Ce type de médiation équine permet d'apporter tous les soins ayant un effet sur la psychologie d'une personne, qu'ils soient moteurs ou psychiques. Il s’agit d’un travail à 3, entre le cheval, le patient et le thérapeute. Le cheval a un rôle d'interface, de miroir entre le patient et le thérapeute : il envoie, reçoit et transmet des messages. L'usage du cheval comme "médiateur" est possible auprès de tous les publics et ses bienfaits sont multiples.
Mais elle est s'avère plus que bénéfique dans certaines situations. Ainsi, de plus en plus d'écuries mettent en place des séances la médiation équine destinées aux enfants ou adolescents en difficulté. Elles peuvent les aider à soigner leurs maux : apaiser les angoisses, le manque de confiance en soi, mais aussi les retards de langage, les difficultés de communication, les troubles des schémas corporels, et les problèmes de comportement.
- Reprendre goût à l’autre
La médiation équine peut intervenir dans bien d'autres domaines : auprès d'enfants placés dans des établissements de la protection de l'enfance par exemple, mais aussi dans le cadre de visites en Ehpad auprès des personnes âgées. Dans chaque situation, le but est de pouvoir apporter du bien-être au patient, en lui permettant de créer du lien avec l'animal. Cela peut aussi l'apaiser, stimuler son bien-être émotionnel et diminuer ses séquences d’angoisse.
Les chevaux peuvent également avoir un rôle auprès des prisonniers, ceux enfermés pour actes de violence par exemple. Il leur sera demandé d'utiliser le corps du cheval pour ressentir (de nouveau). Cette approche de l'animal leur permet de mettre en avant les mécanismes de défense, et leur apporte un oeil bienveillant, sans jugement.
Cette rencontre avec l'animal permet aux prisonniers d'accorder de l'importance à l'autre, de s'intéresser à lui. Dans ce sens, des initiatives ont déjà été créées : un projet de médiation équine en centre de détention a été mis en place grâce à la volonté des équipes du Centre Hospitalier de Montpon (24). « Le travail se fait à raison de 4 chevaux pour 4 détenus, avec une monitrice, 2 soignants et 2 surveillants, explique-t-on au sein de l’association, nommée MUR-MURation, à travers 11 séances qui alternent le travail individuel en liberté avec le cheval, le travail collectif avec un ou deux chevaux en liberté et le travail en binôme avec un cheval ».
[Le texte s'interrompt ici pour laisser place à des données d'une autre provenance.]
(* ===== verification/PortalAuth.v ===== *)
(** * PortalAuth: logging in to the portal
    ([portal/internal/auth/auth.go], [portal/internal/api/handlers_auth.go],
    [handlers_totp.go], the middleware of [server.go], [internal/totp],
    [internal/crypto])

    A password login ends in a session, or, when the user's organisation
    demands a second factor, in a pending token that a one-time code turns into
    a session. Handlers run in a small monad: the tables and the limiter are
    the state, and an early return carries the reply. The clock reads the same
    throughout one request. Audit rows and what the reply says of the user's
    organisation and numbers are left out. *)

From S2P Require Import Prelude Store PortalModels RateLimit.

(** ** Sealed boxes ([crypto.Box]) *)

(** AES-GCM under a 32-byte key, and SHA-256. *)
Class Crypto := {
  sha256 : string -> string;
  hex : string -> string;
  nonce_size : nat;
  aead_seal : string -> string -> string -> string;          (* key, nonce, plaintext *)
  aead_open : string -> string -> string -> option string;   (* key, nonce, ciphertext *)
}.

Class CryptoLaws `{Crypto} : Prop :=
  open_seal : forall k n p, String.length n = nonce_size -> aead_open k n (aead_seal k n p) = Some p.

Section boxes.
Context `{Crypto}.

(** A box is its derived key. *)
Definition NewBox (secret : string) : string := sha256 secret.
Definition NewFaxBox (secret : string) : string := NewBox ("gofaxportal-fax-storage-v1:" +:+ secret).
Definition NewTOTPBox (secret : string) : string := NewBox ("gofaxportal-totp-v1:" +:+ secret).
Definition NewPrepBox (secret : string) : string := NewBox ("gofaxportal-prep-storage-v1:" +:+ secret).

(** [nonce]: what the random source yields, or its error. *)
Definition SealString (box : string) (nonce : option string) (s : string) : option string :=
  match nonce with
  | None => None
  | Some n => Some (n +:+ aead_seal box n s)
  end.

Definition OpenString (box data : string) : option string :=
  if (String.length data <? nonce_size)%nat then None
  else aead_open box (str_take nonce_size data) (str_drop nonce_size data).

Definition HashToken (token : string) : string := hex (sha256 token).

End boxes.

(** A nonce of the right length, if the random source yields one. *)
Definition fresh_nonce `{Crypto} (nonce : option string) : Prop := forall n, nonce = Some n -> String.length n = nonce_size.

Lemma sealed_opens `{CryptoLaws} box nonce s sealed : fresh_nonce nonce -> SealString box nonce s = Some sealed ->
  OpenString box sealed = Some s.
Proof.
  intros Hn. unfold SealString. destruct nonce as [n|]; [|done]. intros [= <-]. specialize (Hn n eq_refl).
  unfold OpenString. rewrite str_length_app, Hn, (proj2 (Nat.ltb_ge _ _)) by lia.
  rewrite <- Hn, str_take_app, str_drop_app. by apply open_seal.
Qed.

(** ** One-time codes ([internal/totp]) *)

Record Enrollment := { en_Secret : string; en_URL : string; en_QRPNG : string }.

(** The otp library and the picture: a key for the account, fresh ([None]) or
    from raw bytes; the check of a code at a time, [None] an error. *)
Class OTP := {
  otp_generate : Z -> string -> option string -> option Enrollment;
  otp_validate : string -> string -> Z -> option bool;
  b32_decode : string -> option string;
}.

Section totp.
Context `{OTP}.

Definition build (rnd : Z) (accountName : string) (secret : option string) : option Enrollment :=
  otp_generate rnd accountName secret.

Definition Generate (rnd : Z) (accountName : string) : option Enrollment := build rnd accountName None.

Definition EnrollmentFromSecret (rnd : Z) (accountName secret : string) : option Enrollment :=
  match b32_decode (to_upper (trim_space secret)) with
  | None => None
  | Some raw => build rnd accountName (Some raw)
  end.

Definition Validate (now : Z) (code secret : string) : bool :=
  let code := trim_space code in
  if negb (String.length code =? 6)%nat || (secret =? "")%string then false
  else match otp_validate code secret now with Some ok => ok | None => false end.

End totp.

(** ** The handlers' monad *)

Inductive reply :=
| Fail (code : Z) (error : string)
| MFA (mfa token : string)
| LoggedIn (user : Z) (token csrf : string) (expires : Z)   (* the cookie, and the /auth/me payload *)
| ShowEnrollment (e : Enrollment)
| LoggedOut
| Me (user : Z) (csrf : string)
| Served.                                                    (* the route's own handler ran *)

Inductive flow (A : Type) := Return (r : reply) | Next (a : A).
Arguments Return {A} r.
Arguments Next {A} a.

Definition sessionTTL : Z := 24 * hour.
Definition pendingAuthTTL : Z := 10 * minute.

(** What a request brings besides its body. [ev_token] and [ev_csrf] are the
    next two random tokens, [ev_nonce] the next nonce. *)
Record ReqEnv := {
  ev_now : Z; ev_ip : string; ev_token : string; ev_csrf : string; ev_rnd : Z; ev_nonce : option string;
}.

Record PortalConfig := { pc_EncryptionKey : string; pc_LoginRatePerMinute : Z }.

Section portal.
Context {TS TP TU TO : Type} `{!Table TS Session} `{!Table TP PendingAuth}
  `{!Table TU PortalUser} `{!Table TO PortalOrg} `{Crypto} `{OTP}.
(** [bcrypt.CompareHashAndPassword] succeeds. *)
Variable CheckPassword : string -> string -> bool.
Variable cfg : PortalConfig.

Record Portal := {
  ps_sessions : TS; ps_pending : TP; ps_users : TU; ps_orgs : TO; ps_loginLimit : RateLimiter;
}.

Definition HM (A : Type) : Type := Portal -> flow A * Portal.

#[local] Instance hm_ret : MRet HM := fun A a st => (Next a, st).
#[local] Instance hm_bind : MBind HM := fun A B f m st =>
  match m st with
  | (Next a, st') => f a st'
  | (Return r, st') => (Return r, st')
  end.

(** An early return, and one taken unless [b]. *)
Definition reply_with {A} (r : reply) : HM A := fun st => (Return r, st).
Definition check (b : bool) (r : reply) : HM () := if b then mret () else reply_with r.
Definition or_reply {A} (o : option A) (r : reply) : HM A :=
  match o with Some a => mret a | None => reply_with r end.

(** The table operations, on their component of the state. *)
Definition on_sessions {A} (f : TS -> A * TS) : HM A := fun st =>
  let '(a, t) := f (ps_sessions st) in (Next a, st <| ps_sessions := t |>).
Definition on_pending {A} (f : TP -> A * TP) : HM A := fun st =>
  let '(a, t) := f (ps_pending st) in (Next a, st <| ps_pending := t |>).
Definition on_users {A} (f : TU -> A * TU) : HM A := fun st =>
  let '(a, t) := f (ps_users st) in (Next a, st <| ps_users := t |>).
Definition on_orgs {A} (f : TO -> A * TO) : HM A := fun st =>
  let '(a, t) := f (ps_orgs st) in (Next a, st <| ps_orgs := t |>).
Definition on_limit {A} (f : RateLimiter -> A * RateLimiter) : HM A := fun st =>
  let '(a, t) := f (ps_loginLimit st) in (Next a, st <| ps_loginLimit := t |>).

Definition has_id {R} `{HasID R} (i : Z) (r : R) : bool := get_id r =? i.

(** ** The session service *)

(** A token and the row stored for it. *)
Definition new_session (ev : ReqEnv) (userID : Z) : Session :=
  {| ss_ID := 0; ss_TokenHash := HashToken (ev_token ev); ss_CSRFToken := ev_csrf ev; ss_UserID := userID;
     ss_ExpiresAt := ev_now ev + sessionTTL; ss_CreatedAt := ev_now ev |}.

(** The token, the CSRF token and the expiry; [None] when the insert fails. *)
Definition CreateSession (ev : ReqEnv) (userID : Z) : HM (option (string * string * Z)) :=
  made ← on_sessions (tbl_create (new_session ev userID));
  mret (match made with
        | Some _ => Some (ev_token ev, ev_csrf ev, ev_now ev + sessionTTL)
        | None => None
        end).

Definition has_token (token : string) (s : Session) : bool := (ss_TokenHash s =? HashToken token)%string.

(** The half of a lifetime after which a session is renewed. *)
Definition renews (now : Z) (s : Session) : bool := sessionTTL / 2 <? time_sub now (ss_CreatedAt s).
Ces séances ont deux aspects très bénéfiques pour les détenus : il s'agit un travail collectif qui permet de favoriser l'entraide et la communication, qu'elle soit verbale ou non-verbale. Mais c'est aussi un échange avec l'animal, qui permet de les responsabiliser : je m’occupe d’un animal qui dépend de moi.
3/ Tous les chevaux peuvent-ils participer à des activités de médiation ?
Tous les chevaux peuvent faire de la médiation équine. De façon instinctive et non formalisée : chaque cheval soigne son cavalier, n’a-t-on pas coutume de dire ?
Cependant, selon une étude en cours réalisée par le CNRS, l'IFCE, l'INRAE, et l'Université de Tours, certaines caractéristiques sont communes aux chevaux choisis en médiation équine : tous vivent dehors, en groupe, sont nourris à l’herbe ou au foin, sont relativement âgés (14 ans d'âge median). Ils sont, en revanche, de format très varié (du shetland au cheval de trait) et peuvent être montés sans selle, avec un tapis et/ou un surfaix. Leur point commun ? Tous sont faciles d’approche au pré, ont légèrement tendance à l’embonpoint, et ont des réactions de peur, faibles.